También hace tiempo me explicaba el Abad, que durante muchos años cada día se levantaba de la cama pensando “hoy me vuelvo a mi casa”, pero cada día durante todos esos años se quedó y no se volvió, y hasta el día de hoy. No me extraña el “motus” primero de quererse ir, pues hace un frío que traspasa, y tampoco me extraña que se haya quedado, considerando la talla espiritual de este buen Abad. Ejemplo hermoso de perseverancia.

 

Monjes de diferentes edades, en general jóvenes, envueltos en cogullas blancas que hablan de limpieza de corazón y de sencillez. Son esas cogullas cistercienses que tanto impresionaron al Hermano Rafael cuando conoció por primera vez de Dueñas y que describió con tanta poesía. Hay un ambiente distendido en la comunidad, por lo que se puede ver en la capilla, no hay caras largas, y a un monje mayor que hay entre ellos se ve que le cuidan con cariño. No da la sensación de cantar la liturgia con poco ánimo, sino todo lo contrario, y no siendo muchos el coro suena bien, ayudado por la sonoridad de la capilla, cuya bóveda ayuda, creo yo.

 

Dios mío, Dios mío, ¿Porqué me has abandonado?”  Cantan con el salmo en las vísperas del viernes según el Ordo monástico de ellos, y uno se imagina de verdad que en más de una ocasión estos hombretones deben sentirse abandonados cuando les vengan tentaciones de salir, viajar, conocer mundo y se encuentren encerrados entre los muros del monasterio. Volviendo al Hermano Rafael, él cuenta cómo un “diablillo” se las hacía pasar canutas de vez en cuando recordando su vida en el mundo.

 

Si el Señor no construye la casa…” Siguen cantando los monjes entonando otro salmo. Todos nos damos cuenta que sin el Señor no podemos nada, pero en la vida monástica ellos lo palpan todavía con más realismo.

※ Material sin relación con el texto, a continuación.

Lemma same_keys_dev_get d st st' : same_keys st st' -> provisioning_list_dev_get d st = provisioning_list_dev_get d st'.
Proof.
  intros H. unfold provisioning_list_dev_get. destruct (_ <? 4); [done|].
  apply (find_slot_ident _ (fun k => (snd k =? Zlength d) && match fst k with Some x => bool_decide (sub_buf x 0 (Zlength d) = d) | None => false end)); done.
Qed.

Lemma same_keys_upd E i f st : (forall p, ident (f p) = ident p) -> same_keys (pvs_list_persist_in_file E (upd_slot i f st)) st.
Proof.
  intros Hf. unfold same_keys. rewrite persist_list. unfold upd_slot; cbn. generalize (pvs_list st) as l. intros l. revert i.
  induction l as [|p l IH]; intros [|i]; cbn; try done; f_equal; [apply Hf|apply IH].
Qed.

Lemma same_keys_refl st : same_keys st st.
Proof. done. Qed.

Lemma tlv_set_keys E i t v st : same_keys (snd (provisioning_list_tlv_set E i t v st)) st.
Proof. unfold provisioning_list_tlv_set. destruct (_ && _); [|done]. by apply same_keys_upd. Qed.

Lemma status_set_keys E i s st : same_keys (provisioning_list_status_set E i s st) st.
Proof. by apply same_keys_upd. Qed.

Lemma bootmode_set_keys E i m st : same_keys (provisioning_list_bootmode_set E i m st) st.
Proof. by apply same_keys_upd. Qed.

(** ** Commands as operations of the list *)

Definition opt_op (d : list Z) (type : Z) (v : option (list Z)) : list pvs_op := match v with Some v => [P_tlv_set d type v] | None => [] end.
Definition record_ops (d : list Z) (a : set_tlvs) : list pvs_op :=
  (if t_status a =? TLV_NOT_PRESENT then [] else [P_status d (t_status a)])
  ++ opt_op d PVS_TLV_TYPE_NAME (t_name a) ++ opt_op d PVS_TLV_TYPE_LOCATION (t_location a) ++ opt_op d PVS_TLV_TYPE_ADV_JOIN (present (t_keys a))
  ++ opt_op d PVS_TLV_TYPE_PRODUCT_TYPE (t_product_type a) ++ opt_op d PVS_TLV_TYPE_PRODUCT_ID (t_product_id a)
  ++ opt_op d PVS_TLV_TYPE_MAX_INCL_REQ_INTERVAL (present (t_interval a)) ++ opt_op d PVS_TLV_TYPE_UUID16 (t_uuid16 a).
Definition entry_ops (d : list Z) (a : set_tlvs) (known : bool) : list pvs_op :=
  if known then if t_mode a =? TLV_NOT_PRESENT then [] else [P_mode d (t_mode a)]
  else [P_add d (if t_mode a =? TLV_NOT_PRESENT then PVS_BOOTMODE_SMART_START else t_mode a)].

(** Operations on the records of a device. *)
Definition record_op (d : list Z) (op : pvs_op) : Prop :=
  match op with P_status d' _ | P_mode d' _ | P_tlv_set d' _ _ => d' = d | _ => False end.

Definition run_ops (E : pvs_env) (ops : list pvs_op) (st : pvs) : pvs := fold_left (fun st op => pvs_step E op st) ops st.

Lemma run_ops_app E a b st : run_ops E (a ++ b) st = run_ops E b (run_ops E a st).
Proof. apply fold_left_app. Qed.

Lemma absent_ops E d ops st : Forall (record_op d) ops -> provisioning_list_dev_get d st = None -> run_ops E ops st = st.
Proof.
  intros Ho Hd. induction Ho as [|op ops Hop _ IH]; [done|]. cbn. replace (pvs_step E op st) with st; [done|].
  destruct op; try done; cbn in *; subst; unfold at_device; by rewrite Hd.
Qed.

Lemma tlv_set_opt_ops E d i t v st : provisioning_list_dev_get d st = Some i ->
  tlv_set_opt E i t v st = run_ops (pl_env E) (opt_op d t v) st /\ provisioning_list_dev_get d (run_ops (pl_env E) (opt_op d t v) st) = Some i.
Proof.
  intros Hd. destruct v as [v|]; cbn; [|done]. unfold at_device. rewrite Hd. split; [done|].
  by rewrite (same_keys_dev_get d _ st (tlv_set_keys _ _ _ _ _)).
Qed.

Lemma status_ops E d i s st : provisioning_list_dev_get d st = Some i ->
  let ops := if s =? TLV_NOT_PRESENT then [] else [P_status d s] in
  (if s =? TLV_NOT_PRESENT then st else provisioning_list_status_set (pl_env E) i s st) = run_ops (pl_env E) ops st /\
  provisioning_list_dev_get d (run_ops (pl_env E) ops st) = Some i.
Proof.
  intros Hd. destruct (_ =? _); [done|]. cbn. unfold at_device. rewrite Hd. split; [done|].
  by rewrite (same_keys_dev_get d _ st (status_set_keys _ _ _ _)).
Qed.

Lemma set_records_ops E d i a st : provisioning_list_dev_get d st = Some i -> set_records E i a st = run_ops (pl_env E) (record_ops d a) st.
Proof.
  intros Hd. unfold set_records, record_ops. rewrite !run_ops_app.
  destruct (status_ops E d i (t_status a) st Hd) as [-> H1]. set (st1 := run_ops _ _ st) in *. clearbody st1. clear st Hd. rename H1 into Hd.
  repeat match goal with |- context [tlv_set_opt E i ?t ?v st1] =>
    let st' := fresh "st" in
    destruct (tlv_set_opt_ops E d i t v st1 Hd) as [-> ?Hd']; set (st' := run_ops _ _ st1) in *; clearbody st'; clear st1 Hd; rename st' into st1; rename Hd' into Hd
  end. done.
Qed.

Lemma record_ops_of d a : Forall (record_op d) (record_ops d a).
Proof.
  unfold record_ops. repeat (apply Forall_app; split); unfold opt_op, present; repeat case_match; simplify_eq; repeat constructor; done.
Qed.
(** The shortest decimal [d * 10^q] that reads back as the float
    [m * 2^e], tried with [k] digits and then with more: of the decimals
    with as many digits that lie nearer to the float than to its
    neighbours (or half way, when [m] is even), the one nearest to the
    float.  Seventeen digits are always enough. *)
Fixpoint shortest (fuel : nat) (m e point k : Z) : Z * Z :=
  let q := (point - k)%Z in
  let x := (4 * m)%Z in
  let narrow := (m =? 2 ^ 52)%Z && (-1074 <? e)%Z in
  let low := (x - (if narrow then 1 else 2))%Z in
  let high := (x + 2)%Z in
  let inside d :=
    match compare_decimal d q low (e - 2),
          compare_decimal d q high (e - 2) with
    | Gt, Lt => true
    | Eq, Lt | Gt, Eq | Eq, Eq => Z.even m
    | _, _ => false
    end in
  let d := floor_decimal x (e - 2) q in
  let pick :=
    match inside d, inside (d + 1)%Z with
    | true, false => Some d
    | false, true => Some (d + 1)%Z
    | true, true =>
        match compare_decimal (2 * d + 1) q (2 * x) (e - 2) with
        | Gt => Some d
        | Lt => Some (d + 1)%Z
        | Eq => Some (if Z.even d then d else (d + 1)%Z)
        end
    | false, false => None
    end in
  match pick, fuel with
  | Some d, _ => (d, q)
  | None, S fuel' => shortest fuel' m e point (k + 1)
  | None, O => (d, q)
  end.

(** Without the zeros at the end. *)
Fixpoint strip_zeros (fuel : nat) (d q : Z) : Z * Z :=
  match fuel with
  | O => (d, q)
  | S fuel' =>
      if (0 <? d)%Z && (d mod 10 =? 0)%Z
      then strip_zeros fuel' (d / 10)%Z (q + 1)%Z
      else (d, q)
  end.

Definition zeros (n : Z) : str := repeat "0"%char (Z.to_nat n).

Definition digits_of (d : Z) : str := lit_str (pretty d).

(** [repr] of the float [m * 2^e]. *)
Definition repr_positive (m e : Z) : str :=
  let bits := (Z.log2 m + 1 + e)%Z in
  let q0 := ((bits - 1) * 30103 / 100000 - 1)%Z in
  let point := decimal_point 8 (4 * m) (e - 2) q0 in
  let '(d, q) := shortest 17 m e point 1 in
  let '(d, q) := strip_zeros 20 d q in
  let ds := digits_of d in
  let k := Z.of_nat (length ds) in
  let decpt := (k + q)%Z in
  if (decpt <=? -4)%Z || (16 <? decpt)%Z then
    let x := (decpt - 1)%Z in
    take 1 ds
    ++ (if (1 <? k)%Z then "."%char :: drop 1 ds else [])
    ++ "e"%char :: (if (x <? 0)%Z then "-"%char else "+"%char)
    :: (if (Z.abs x <? 10)%Z then ["0"%char] else []) ++ digits_of (Z.abs x)
  else if (decpt <=? 0)%Z then
    lit_str "0." ++ zeros (- decpt) ++ ds
  else if (k <=? decpt)%Z then
    ds ++ zeros (decpt - k) ++ lit_str ".0"
  else
    take (Z.to_nat decpt) ds ++ "."%char :: drop (Z.to_nat decpt) ds.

Es una vida sin compensaciones humanas, no hay feligreses que te digan que predicas bien, ni enfermos que te den las gracias por visitarles, ni niños que te sonrían por lo que les has contado, ni matrimonios que te inviten a visitar sus casas, lo único que aquí puede gratificar es lo espiritual, y ¿Qué pasará cuando el Señor se esconde, cuando llega la noche oscura, no la luna y las estrellas, sino la noche del espíritu cuando el alma sufre lo indecible?

 

Membrillos, mermeladas, huerta, campos de cultivo, comida vegetariana… Todo parece vida sana, pero los monjes no están allí buscando vida sana, sino buscando a Dios. Todo lo demás es secundario y en seguida te lo dicen cuando hablas con ellos: Lo que importa es Dios, y realmente uno no puede dejar de creérselo cuando son ellos los que te lo dicen.

 

Llega la noche y con ella la hora de las completas, la  melodía de los salmos reposados y cantados en penumbra parece querer salirse por las ventanas de la capilla y llegar al mundo entero, especialmente a los que sufren y viven en una noche continua, sin ver la luz. “El te librará de la red del cazador, de la peste funesta, te cubrirá con sus plumas”, cantan como queriendo anunciárselo al mundo entero, que necesita que alguien les diga que Dios nos ama.

 

De los que pasan la noche en el hospital o lejanos de sus casas” invoca uno de los monjes y todos cantan “Señor ten piedad”, para que el buen Dios se apiade de tantos para los que la noche no es hogar ni calor, sino frío y, a veces, dolor. La oración de intercesión, de la que muchas veces nos olvidamos cuando oramos, es la especialidad de estos monjes. No han venido al claustro por ellos, sino por la humanidad entera; y, de rebote, se hacen santos ellos también.

 

Y por fin, el secreto de estos  monjes, de todos los monjes y en el fondo de los cristianos del mundo entero: “O clemens, O pia, O dulcis Virgo Maria!”. cisterciense resuena por todos los rincones del monasterio como un deseo profundo de cada uno de los monjes: Que después de haber llevado una vida dura y de pocos consuelos, algún día puedan ver cara a cara al “Dios de todo consuelo” (que decía san Pablo), al que cada día han cantado de día y de noche. Saben que se lo concederá.